This year's big winner at the Tribeca Film Festival has had to come from Australia, to Laos and then to New York to reap the full benefits of The Rocket, but as Aussie filmaker Kim Mordaunt finally saw his work on the big screen and walked away with the top prize Tribeca has to offer last night, the endless travel must have seemed more than worth it.


The offical trailer for The Rocket

The Rocket stars no established actors, it's main star being a non-professional child actor, but this merely adds to the authenticity of the film and makes it all the more a worthwhile journey. It follows the struggles of a displaced family currently residing in the Asian nation of Laos, who are led by a their young boy who takes on the task of finding a new home almost exclusively. The family must navigate terrain that has experienced the suffering brought on both by war and economic globalisation in a film that is a gripping and thought-provoking journey.

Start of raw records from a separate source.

(** The critical section of Do: joins a call with users or starts the new one
    at [fresh]; the boolean tells whether a loader is started. *)
Definition Do (group : FlightGroup) (key : K) (fresh : N) : FlightGroup * N * bool :=
  let start := ({| fg_calls := <[key := fresh]> (fg_calls group);
                   fg_heap := <[fresh := newCall]> (fg_heap group) |}, fresh, true) in
  match fg_calls group !! key with
  | None => start
  | Some c =>
      match fg_heap group !! c with
      | None => start
      | Some existing =>
          if 0 <? fc_users existing
          then (set_call group c (set_users existing (fc_users existing + 1) (fc_data existing)), c, false)
          else start
      end
  end.

(** The critical section of run. *)
Definition finishRun (group : FlightGroup) (key : K) (c : N) (call : flightCall) (r : result bytes)
    : FlightGroup * bool :=
  let '(call, finalize) := completeCall call r in
  ({| fg_calls := if bool_decide (fg_calls group !! key = Some c) then delete key (fg_calls group)
                  else fg_calls group;
      fg_heap := <[c := call]> (fg_heap group) |}, finalize).

(** [Users]. *)
Definition Users (group : FlightGroup) (key : K) : Z :=
  match fg_calls group !! key with
  | Some c => match fg_heap group !! c with Some call => fc_users call | None => 0 end
  | None => 0
  end.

As well as taking home the main award, the star of the show Sitthiphon Disamoe's portrayal of 10-year-old Ahlo also won the Best Actor Award (not bad for an amateur child), with the award being picked up by Mordaunt. Upon accepting the top honour from the festival's founders Robert De Niro and Jane Rosenthal, Mordaunt said, "This award is really going to help this film ... and bring attention to the developing world, and our relationship to the developing world."

The award for Best Actress went to Veerle Baetens in the Dutch/Belgian film The Broken Circle Breakdown, in which she plays a free spirit who becomes a grieving wife and mother in what the jury called a tour de force performance. The movie also took home the award for Best Screenplay, with  Carl Joos and Felix van Groeningen (who also directed the film) taking home that award.